━━ DATA SHOWN

Example validation_rejects_all_three :
  match zodResolver ZodEmail.matches (mkData (js "Zé") (js "ze@local") (js "Olá!")) with
  | inr _ => False
  | inl errs =>
    errs !! "name" = Some name_message
    ∧ errs !! "email" = Some email_message
    ∧ errs !! "message" = Some message_message
  end.
Proof. vm_compute. repeat split; reflexivity. Qed.

Example validation_rejects_email_only :
  match zodResolver ZodEmail.matches
          (mkData (js "Ana Silva") (js "ana..silva@example.com") (message ana)) with
  | inr _ => False
  | inl errs =>
    errs !! "name" = None
    ∧ errs !! "email" = Some email_message
    ∧ errs !! "message" = None
  end.
Proof. vm_compute. repeat split; reflexivity. Qed.

(** ** The body of the request *)

Example JSON_stringify_ana : JSON_stringify ana = ana_body.
Proof. vm_compute. reflexivity. Qed.

(** A quote, a backslash and a line feed are escaped, a lone surrogate is
    written as an escape, a surrogate pair is copied. *)
Example QuoteJSONString_escapes :
  QuoteJSONString [0x41; 0x22; 0x5C; 0x0A; 0xD83D; 0xDE00; 0xDE00]
  = [0x22; 0x41; 0x5C; 0x22; 0x5C; 0x5C] ++ js "\n" ++ [0xD83D; 0xDE00]
    ++ js "\ude00" ++ [0x22].
Proof. vm_compute. reflexivity. Qed.

(** ** The handler after the request *)

Lemma ok_spec r : ok r = true ↔ 200 ≤ status r ≤ 299.
Proof. unfold ok. rewrite andb_true_iff, !N.leb_le. tauto. Qed.

Ltac run_handler :=
  unfold onSubmit_settled, onSubmit_call, try_catch_finally, mbind, M_bind,
    bind, throw, ret, resume, setSubmitStatus, reset, fetch, console_error,
    setTimeout_clear, modify, get; simpl.

Lemma onSubmit_settled_ok c r :
  ok r = true →
  onSubmit_settled (Fulfilled r) c =
    (Normal (),
     mkComponent empty_values ∅ (isSubmitting c) (Some success_status)
       (clock c) (timers c ++ [clock c + 5000]) (network c)
       (pred (awaiting c)) (console c) (uncaught c) (isSubmitted c)).
Proof. intros H. run_handler. rewrite H. reflexivity. Qed.

Lemma onSubmit_settled_failed c o :
  request_failed o = true →
  onSubmit_settled o c =
    (Normal (),
     mkComponent (values c) (errors c) (isSubmitting c) (Some failure_status)
       (clock c) (timers c ++ [clock c + 5000]) (network c)
       (pred (awaiting c))
       (console c ++ [(js "Falha ao enviar o formulário:", caught o)])
       (uncaught c) (isSubmitted c)).
Proof.
  destruct o as [r|e]; simpl; intros H; run_handler; [|reflexivity].
  apply negb_true_iff in H. rewrite H. reflexivity.
Qed.

(** C2. When the request completes with a status from 200 to 299, the
    handler ends normally with every field empty and [submitStatus] set to
    the success variant with the success message. *)
Theorem ok_clears_fields_and_reports_success (c : Component) (r : Response) :
  200 ≤ status r ≤ 299 →
  ∃ c', onSubmit_settled (Fulfilled r) c = (Normal (), c')
    ∧ values c' = mkData [] [] []
    ∧ submitStatus c' =
        Some (mkStatus true (js "Mensagem enviada com sucesso! Obrigado.")).
Proof.
  intros H. apply ok_spec in H. eexists. split.
  - apply onSubmit_settled_ok, H.
  - split; reflexivity.
Qed.

Lemma ok_clears_fields_and_reports_success_witness :
  200 ≤ status (mkResponse 200) ≤ 299
  ∧ ∃ c', onSubmit_settled (Fulfilled (mkResponse 200))
            ana_submitted
          = (Normal (), c')
    ∧ values c' = mkData [] [] []
    ∧ submitStatus c' =
        Some (mkStatus true (js "Mensagem enviada com sucesso! Obrigado.")).
Proof.
  split; [simpl; lia |].
  apply (ok_clears_fields_and_reports_success ana_submitted (mkResponse 200)).
  simpl. lia.
Defined.

(** C3. When the request throws, or completes with a status that is not
    ok, the handler ends normally with [submitStatus] set to the one
    failure variant, the same for both causes, and with the field values
    as they were. *)
Theorem failure_keeps_fields_and_reports_failure (c : Component) (o : Outcome) :
  request_failed o = true →
  ∃ c', onSubmit_settled o c = (Normal (), c')
    ∧ values c' = values c
    ∧ submitStatus c' =
        Some (mkStatus false (js "Ocorreu um erro ao enviar. Tente novamente.")).
Proof.
  intros H. eexists. split.
  - apply onSubmit_settled_failed, H.
  - split; reflexivity.
Qed.

Lemma failure_keeps_fields_and_reports_failure_witness :
  request_failed (Fulfilled (mkResponse 500)) = true
  ∧ ∃ c', onSubmit_settled (Fulfilled (mkResponse 500)) ana_submitted
          = (Normal (), c')
      ∧ values c' = values ana_submitted
      ∧ submitStatus c' =
          Some (mkStatus false (js "Ocorreu um erro ao enviar. Tente novamente.")).
Proof.
  split; [reflexivity |].
  exact (failure_keeps_fields_and_reports_failure ana_submitted
           (Fulfilled (mkResponse 500)) eq_refl).
Defined.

━━━━

▶ [WHAT IS REQUIRED]: Return an exact copy of the listing above, complete in every line.

▶ [TASK RESPONSE]:
Example validation_rejects_all_three :
  match zodResolver ZodEmail.matches (mkData (js "Zé") (js "ze@local") (js "Olá!")) with
  | inr _ => False
  | inl errs =>
    errs !! "name" = Some name_message
    ∧ errs !! "email" = Some email_message
    ∧ errs !! "message" = Some message_message
  end.
Proof. vm_compute. repeat split; reflexivity. Qed.

Example validation_rejects_email_only :
  match zodResolver ZodEmail.matches
          (mkData (js "Ana Silva") (js "ana..silva@example.com") (message ana)) with
  | inr _ => False
  | inl errs =>
    errs !! "name" = None
    ∧ errs !! "email" = Some email_message
    ∧ errs !! "message" = None
  end.
Proof. vm_compute. repeat split; reflexivity. Qed.

(** ** The body of the request *)

Example JSON_stringify_ana : JSON_stringify ana = ana_body.
Proof. vm_compute. reflexivity. Qed.

(** A quote, a backslash and a line feed are escaped, a lone surrogate is
    written as an escape, a surrogate pair is copied. *)
Example QuoteJSONString_escapes :
  QuoteJSONString [0x41; 0x22; 0x5C; 0x0A; 0xD83D; 0xDE00; 0xDE00]
  = [0x22; 0x41; 0x5C; 0x22; 0x5C; 0x5C] ++ js "\n" ++ [0xD83D; 0xDE00]
    ++ js "\ude00" ++ [0x22].
Proof. vm_compute. reflexivity. Qed.

(** ** The handler after the request *)

Lemma ok_spec r : ok r = true ↔ 200 ≤ status r ≤ 299.
Proof. unfold ok. rewrite andb_true_iff, !N.leb_le. tauto. Qed.

Ltac run_handler :=
  unfold onSubmit_settled, onSubmit_call, try_catch_finally, mbind, M_bind,
    bind, throw, ret, resume, setSubmitStatus, reset, fetch, console_error,
    setTimeout_clear, modify, get; simpl.

Lemma onSubmit_settled_ok c r :
  ok r = true →
  onSubmit_settled (Fulfilled r) c =
    (Normal (),
     mkComponent empty_values ∅ (isSubmitting c) (Some success_status)
       (clock c) (timers c ++ [clock c + 5000]) (network c)
       (pred (awaiting c)) (console c) (uncaught c) (isSubmitted c)).
Proof. intros H. run_handler. rewrite H. reflexivity. Qed.

Lemma onSubmit_settled_failed c o :
  request_failed o = true →
  onSubmit_settled o c =
    (Normal (),
     mkComponent (values c) (errors c) (isSubmitting c) (Some failure_status)
       (clock c) (timers c ++ [clock c + 5000]) (network c)
       (pred (awaiting c))
       (console c ++ [(js "Falha ao enviar o formulário:", caught o)])
       (uncaught c) (isSubmitted c)).
Proof.
  destruct o as [r|e]; simpl; intros H; run_handler; [|reflexivity].
  apply negb_true_iff in H. rewrite H. reflexivity.
Qed.

(** C2. When the request completes with a status from 200 to 299, the
    handler ends normally with every field empty and [submitStatus] set to
    the success variant with the success message. *)
Theorem ok_clears_fields_and_reports_success (c : Component) (r : Response) :
  200 ≤ status r ≤ 299 →
  ∃ c', onSubmit_settled (Fulfilled r) c = (Normal (), c')
    ∧ values c' = mkData [] [] []
    ∧ submitStatus c' =
        Some (mkStatus true (js "Mensagem enviada com sucesso! Obrigado.")).
Proof.
  intros H. apply ok_spec in H. eexists. split.
  - apply onSubmit_settled_ok, H.
  - split; reflexivity.
Qed.

Lemma ok_clears_fields_and_reports_success_witness :
  200 ≤ status (mkResponse 200) ≤ 299
  ∧ ∃ c', onSubmit_settled (Fulfilled (mkResponse 200))
            ana_submitted
          = (Normal (), c')
    ∧ values c' = mkData [] [] []
    ∧ submitStatus c' =
        Some (mkStatus true (js "Mensagem enviada com sucesso! Obrigado.")).
Proof.
  split; [simpl; lia |].
  apply (ok_clears_fields_and_reports_success ana_submitted (mkResponse 200)).
  simpl. lia.
Defined.

(** C3. When the request throws, or completes with a status that is not
    ok, the handler ends normally with [submitStatus] set to the one
    failure variant, the same for both causes, and with the field values
    as they were. *)
Theorem failure_keeps_fields_and_reports_failure (c : Component) (o : Outcome) :
  request_failed o = true →
  ∃ c', onSubmit_settled o c = (Normal (), c')
    ∧ values c' = values c
    ∧ submitStatus c' =
        Some (mkStatus false (js "Ocorreu um erro ao enviar. Tente novamente.")).
Proof.
  intros H. eexists. split.
  - apply onSubmit_settled_failed, H.
  - split; reflexivity.
Qed.

Lemma failure_keeps_fields_and_reports_failure_witness :
  request_failed (Fulfilled (mkResponse 500)) = true
  ∧ ∃ c', onSubmit_settled (Fulfilled (mkResponse 500)) ana_submitted
          = (Normal (), c')
      ∧ values c' = values ana_submitted
      ∧ submitStatus c' =
          Some (mkStatus false (js "Ocorreu um erro ao enviar. Tente novamente.")).
Proof.
  split; [reflexivity |].
  exact (failure_keeps_fields_and_reports_failure ana_submitted
           (Fulfilled (mkResponse 500)) eq_refl).
Defined.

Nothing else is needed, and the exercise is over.